The agency's Committee for Risk Assessment will adopt a final opinion by the end of November on whether to extend the authorization for glyphosate, a widely used herbicide that is classified as a probable human carcinogen by the International Agency for Research on Cancer, to continue being used in the European Union.

The European Chemicals Agency's Committee for Risk Assessment is developing an opinion on the classification of glyphosate, a widely used herbicide that is classified as a probable human carcinogen by the International Agency for Research on Cancer, aiming to adopt a final opinion by the end of November 2017 on whether to extend the authorization for it to continue being used in the European Union. Stakeholders on both sides of the question are weighing in, and ECHA has posted two letters on its website this month stressing there are no conflicts of interest by the committee's chairman, Tim Bowmer, or two of its members.

The letters written by Geert Dancet, ECHA's executive director, are addressed to Jorgo Riss, director of the Greenpeace European Unit. In a March 8 letter to Dancet, Riss alleged that ECHA has failed to apply its own rules on conflicts of interest. "Conflicts of interest related to industry consultancy cannot simply be declared. They must be ruled out," Riss wrote. "ECHA's conflicts of interest policy requires that experts declare the 'provision of an expert opinion or testimony in the regulatory field of activity of ECHA for a commercial entity or other organisation, as part of a regulatory, legislative or judicial process.' The definition of scientific criteria for endocrine disruptors is the subject of an ongoing regulatory process. If an expert opinion in relation to this process can be omitted from the declaration of interests, the requirement to disclose such interests may as well be scrapped. These rules only make sense if they are enforced."
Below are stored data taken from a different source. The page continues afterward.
Lemma validate_spec n s p :
  skb_inv n s →
  skb_validate_locked s p =
    if p =? 0 then ERR_NULL else if decide (p ∈ live (skb_registry s)) then OK else ERR_INVALID.
Proof.
  intros I. unfold skb_validate_locked. destruct (Z.eqb_spec p 0) as [|Hp]; [done|].
  destruct (decide (p ∈ live (skb_registry s))) as [Hin|Hin].
  - assert (skb_entry_from_pointer s p = p) as ->.
    { unfold skb_entry_from_pointer. pose proof (kv_null _ _ I).
      rewrite (oc_owns_law _ _ _ _ (kv_slabs _ _ I) (kv_cache _ _ I)) by (by rewrite (kv_objects _ _ I)).
      replace (p =? 0) with false by lia. by replace (skb_cache s =? NULL_CACHE) with false by lia. }
    rewrite bool_decide_eq_false_2.
    2: { unfold skb_find_locked. intros E%find_slot_None. apply E. by apply elem_of_live in Hin as [_ ?]. }
    rewrite (check_geometry_ok n) by done. destruct (kv_buffer _ _ _ I Hin). unfold NET_BUFFER_STATE_FREED.
    replace (p =? 0) with false by lia. cbn [orb]. by replace (_ || _) with false by lia.
  - rewrite bool_decide_eq_true_2; [by rewrite orb_true_r|]. apply find_slot_None. intros E.
    apply Hin, elem_of_live. by split.
Qed.

Lemma skb_validate_ok n s : skb_inv n s → skb_validate_state s = OK.
Proof.
  intros I. unfold skb_validate_state. rewrite (kv_lock _ _ I). cbn [negb].
  rewrite (net_validate_ok n) by apply I. cbn [is_ok negb].
  destruct (kv_stats _ _ I) as [K1 K2 K3 K4 K5 K6 K7 K8]. rewrite K1. pose proof (kv_null _ _ I).
  replace (skb_cache s =? NULL_CACHE) with false by lia. cbn [negb orb].
  assert (existsb (skb_entry_bad s) (skb_registry s) = false) as ->.
  { apply not_true_iff_false. intros (p & Hp%list_elem_of_In & Hbad)%existsb_exists.
    unfold skb_entry_bad in Hbad. apply andb_true_iff in Hbad as [Hp0%negb_true_iff%Z.eqb_neq Hbad].
    assert (p ∈ live (skb_registry s)) as Hin by (by apply elem_of_live).
    rewrite (check_geometry_ok n) in Hbad by done. rewrite (eo_refcount _ _ _ (kv_entry _ _ I p Hin)), Z.eqb_refl in Hbad.
    destruct (kv_buffer _ _ _ I Hin). unfold NET_BUFFER_STATE_FREED in Hbad. cbn in Hbad. lia. }
  unfold net_buffer_get_stats. rewrite (ni_init _ _ (kv_net _ _ I)). cbn [negb].
  destruct (oc_info_law _ _ _ (kv_slabs _ _ I) (kv_cache _ _ I)) as (info & -> & Ha).
  assert (len (oc_objects (slabs s) (skb_cache s)) = len (live (skb_registry s))) as El
    by (unfold len; by rewrite (kv_objects _ _ I)).
  assert (ns_active_buffers (net_buffer_stats (lifetimes s)) = len (live (skb_registry s))) as En.
  { rewrite (so_active _ _ _ _ (ni_stats _ _ (kv_net _ _ I))), (kv_step _ _ I), live_lifetimes by apply I.
    by rewrite length_map. }
  pose proof (live_length (skb_registry s)) as Hlen. rewrite (kv_length _ _ I) in Hlen.
  assert (len (live (skb_registry s)) ≤ 32) by (unfold len; lia). unfold SKB_TRACKING_CAPACITY, NET_BUFFER_TRACKING_CAPACITY.
  assert (0 ≤ len (live (skb_registry s))) by (unfold len; lia).
  by replace (_ || _) with false by lia.
Qed.
End invariant.
(* ===== verification/SkbCalls.v ===== *)
(** * Every call of sk_buff.h keeps the invariant

    The calls that move a pointer are reduced to one operation, [resize_to],
    that sets the head room and the length of a buffer. *)

From S2P Require Import Prelude Registry Memory Slab NetBuffer SkBuff SkbInv.

Section calls.
Context {S : Type} `{OL : ObjectCacheLaws S}.
Implicit Types s : skb_t S.

Lemma skb_at_write s p k q : skb_at (write_skb s p k) q = if decide (q = p) then k else skb_at s q.
Proof.
  unfold skb_at. change (skb_mem (write_skb s p k)) with (<[p := k]> (skb_mem s)).
  destruct (decide (q = p)) as [->|]; [by rewrite lookup_insert_eq|by rewrite lookup_insert_ne].
Qed.

Lemma net_inv_mono n n' x : n ≤ n' → net_inv n x → net_inv n' x.
Proof. intros Hn []. split; try done. by apply (stats_ok_mono n). Qed.

(** The statistics and the counter bound may move. *)
Lemma inv_stats n n' s st :
  skb_inv n s → n ≤ n' → kstats_ok n' (skb_registry s) st (net_buffer_stats (lifetimes s)) →
  skb_inv n' (s <| skb_stats := st |>).
Proof. intros [] Hn Hk. split; try done. by apply (net_inv_mono n). Qed.

Lemma kstats_mono n n' l st nst : n ≤ n' → kstats_ok n l st nst → kstats_ok n' l st nst.
Proof. intros Hn []. split; done || lia. Qed.

Lemma skb_inv_mono n n' s : n ≤ n' → skb_inv n s → skb_inv n' s.
Proof.
  intros Hn [K1 K2 K3 K4 K5 K6 K7 K8 K9 K10]. split; try done; [by apply (net_inv_mono n)|by apply (kstats_mono n)].
Qed.

Lemma kstats_failure n l st nst r :
  kstats_ok n l st nst →
  kstats_ok n l ((st <| kb_invalid_operations ::= λ n, n +w 1 |>) <| kb_last_error := r |>) nst.
Proof. intros []. by split. Qed.

Lemma inv_failure n s r : skb_inv n s → skb_inv n (skb_record_failure_locked s r).
Proof.
  intros I. apply (inv_stats n n s (((skb_stats s) <| kb_invalid_operations ::= λ n, n +w 1 |>) <| kb_last_error := r |>));
    [done|lia|]. by apply kstats_failure, I.
Qed.

(** A call of net_buffer.c on the descriptor of a registered buffer. *)
Lemma inv_lifetime n s p net' k st :
  skb_inv n s → p ∈ live (skb_registry s) → net_inv (n + 1) net' →
  net_buffer_registry net' = net_buffer_registry (lifetimes s) →
  (∀ r, r ≠ lifetime_of p → buf net' r = buf (lifetimes s) r) →
  entry_ok p k (buf net' (lifetime_of p)) →
  kstats_ok (n + 1) (skb_registry s) st (net_buffer_stats net') →
  skb_inv (n + 1) ((write_skb (s <| lifetimes := net' |>) p k) <| skb_stats := st |>).
Proof.
  intros [K1 K2 K3 K4 K5 K6 K7 K8 K9 K10] Hp N Hr Ho He Hk. split; try done; [exact (eq_trans Hr K6)|].
  intros q Hq. change (skb_at (_ <| skb_stats := st |>) q) with (skb_at (write_skb (s <| lifetimes := net' |>) p k) q).
  rewrite skb_at_write. destruct (decide (q = p)) as [->|Hne]; [done|].
  change (life_at (_ <| skb_stats := st |>) q) with (buf net' (lifetime_of q)).
  rewrite Ho by (unfold lifetime_of; lia). by apply K9.
Qed.

(** A call of net_buffer.c that changes no descriptor. *)
Lemma inv_net n s q net' :
  skb_inv n s → net_inv (n + 1) net' → touched (lifetimes s) net' q 0 0 →
  (∀ r, buf net' r = buf (lifetimes s) r) → skb_inv (n + 1) (s <| lifetimes := net' |>).
Proof.
  intros [K1 K2 K3 K4 K5 K6 K7 K8 K9 K10] N [T1 T2 T3 T4 T5] Hb.
  split; try done; [exact (eq_trans T1 K6)| |].
  - intros p Hp. change (life_at (s <| lifetimes := net' |>) p) with (buf net' (lifetime_of p)).
    rewrite Hb. by apply K9.
  - destruct K10. split; try done; change (lifetimes (s <| lifetimes := net' |>)) with net';
      change (skb_stats (s <| lifetimes := net' |>)) with (skb_stats s); lia.
Qed.

(** ** put, push and pull *)

Definition resize_to s (p h l address : Z) : skb_t S * Z :=
  let k := skb_at s p in
  let b := life_at s p in
  if is_terminal b then
    (skb_record_failure_locked
       (s <| lifetimes ::= λ x, (net_buffer_fail_locked x ERR_STATE false).1 |>) ERR_STATE, 0)
  else
    (write_skb (s <| lifetimes ::= λ x, write_buf x (lifetime_of p)
        (b <| nb_headroom := h |> <| nb_length := l |> <| nb_tailroom := nb_capacity b - h - l |>) |>) p
       (SkBuff (sk_head k) (sk_head k + h) (sk_head k + h + l) (sk_end k) l (sk_refcount k) (sk_dev k)), address).

Lemma resize_inv n s p h l a :
  skb_inv n s → p ∈ live (skb_registry s) → 0 ≤ h → 0 ≤ l → h + l ≤ nb_capacity (life_at s p) →
  skb_inv (n + 1) (resize_to s p h l a).1.
Proof.
  intros I Hp Hh Hl Hc. unfold resize_to. pose proof (kv_buffer _ _ _ I Hp) as B. pose proof (kv_entry _ _ I p Hp) as E.
  destruct (is_terminal (life_at s p)) eqn:Ht; cbn [fst].
  - apply inv_failure. eapply (inv_net n s (lifetime_of p)); [done|apply inv_fail, I|apply touched_fail|].
    intros r. unfold buf. by destruct (fail_state (lifetimes s) ERR_STATE false) as (f & _ & ->).
  - set (b' := set nb_tailroom _ _). set (k' := SkBuff _ _ _ _ _ _ _).
    pose proof (inv_lifetime n s p (write_buf (lifetimes s) (lifetime_of p) b') k' (skb_stats s)) as H'.
    apply H'; clear H'; try done.
    + apply inv_write; [apply I| |..].
      * apply (kv_live _ _ _ I); [|done]. by destruct (kv_bounds _ _ _ I Hp).
      * fold (life_at s p). destruct B. unfold b'. split; buffer_cbn; (done || lia).
      * fold (life_at s p). rewrite !terminal_done; [done|done|]. exact Ht.
      * done.
    + intros r Hr. by rewrite buf_write, decide_False.
    + rewrite buf_write, decide_True by done. destruct E as [E1 E2 E3 E4 E5 E6 E7].
      split; try done; subst k' b'; buffer_cbn; cbn [sk_data sk_tail]; rewrite E1; done.
    + apply (kstats_mono n); [lia|]. apply I.
Qed.

(** Refused before net_buffer.c is called. *)
Definition refuse s (r : status) : skb_t S * Z := (skb_record_failure_locked s r, 0).

Lemma validate_live n s p : skb_inv n s → p ∈ live (skb_registry s) → skb_validate_locked s p = OK.
Proof.
  intros I Hp. rewrite (validate_spec _ _ _ I), decide_True by done. pose proof Hp as [Hp0 _]%elem_of_live.
  by replace (p =? 0) with false by lia.
Qed.

(** A move the descriptor accepts. *)
Lemma update_layout_exact n s p h l :
  skb_inv n s → p ∈ live (skb_registry s) → is_u32 h → is_u32 l → h + l ≤ nb_capacity (life_at s p) →
  skb_update_layout s p h l =
    if is_terminal (life_at s p)
    then (s <| lifetimes ::= λ x, (net_buffer_fail_locked x ERR_STATE false).1 |>, ERR_STATE)
    else (s <| lifetimes ::= λ x, write_buf x (lifetime_of p)
            ((life_at s p) <| nb_headroom := h |> <| nb_length := l |>
                           <| nb_tailroom := nb_capacity (life_at s p) - h - l |>) |>, OK).
Proof.
  intros I Hp Hh Hl Hc. unfold skb_update_layout.
  rewrite (set_layout_exact n); [|apply I| |done|done].
  2: { apply (kv_live _ _ _ I); [|done]. by destruct (kv_bounds _ _ _ I Hp). }
  fold (life_at s p). destruct (is_terminal (life_at s p)); [done|].
  by replace (h + l <=? nb_capacity (life_at s p)) with true by lia.
Qed.

Section resize.
Context n s p len (I : skb_inv n s) (Hp : p ∈ live (skb_registry s)) (Hlen : is_u32 len).

Lemma put_exact :
  let b := life_at s p in
  skb_put s p len =
    if len <=? nb_tailroom b then resize_to s p (nb_headroom b) (nb_length b + len) (sk_tail (skb_at s p))
    else refuse s ERR_OVERFLOW.
Proof.
  intros b. unfold skb_put, is_u32 in *. rewrite (kv_lock _ _ I), (validate_live n) by done. cbn [negb is_ok andb]. destruct (kv_buffer _ _ _ I Hp).
  destruct (kv_geometry _ _ _ I Hp) as (G1 & G2 & G3 & G4 & G5 & G6 & G7 & G8 & G9 & G10).
  fold b in bo_capacity, bo_headroom, bo_length, bo_room, bo_tiles, G7, G8, G9, G10. set (k := skb_at s p) in *.
  rewrite (u32_small (sk_end k - sk_tail k)), (u32_small (sk_data k - sk_head k)) by lia.
  replace (len >? sk_end k - sk_tail k) with (negb (len <=? nb_tailroom b)) by lia.
  destruct (Z.leb_spec len (nb_tailroom b)); cbn [negb is_ok andb]; [|done].
  rewrite (u32_small (sk_len k + len)), (u32_small (sk_tail k + len)) by lia.
  rewrite (update_layout_exact n) by (done || fold b; unfold is_u32; lia). fold b. unfold resize_to. fold b k.
  replace (sk_data k - sk_head k) with (nb_headroom b) by lia. replace (sk_len k + len) with (nb_length b + len) by lia.
  destruct (is_terminal b); cbn [is_ok]; [done|]. do 2 f_equal. rewrite <-G8.
  replace (sk_data k + (nb_length b + len)) with (sk_tail k + len) by lia. by destruct k.
Qed.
ECHA conducted a public consultation on glyphosate last summer and accepted more than 300 comments on its use. The authorization for using it in the EU has expired and been extended until the end of 2017 as the agency decides whether to extend it for another 15 years.

Stakeholders including the Health and Environment Alliance, the European Food Safety Authority, and the Glyphosate Task Force have offered opinions to the agency on the safety of glyphosate, including at a December 2016 committee meeting, with EFSA concluding in its presentation there that the overall evidence is inconclusive for a causal link between glyphosate and cancer in human studies.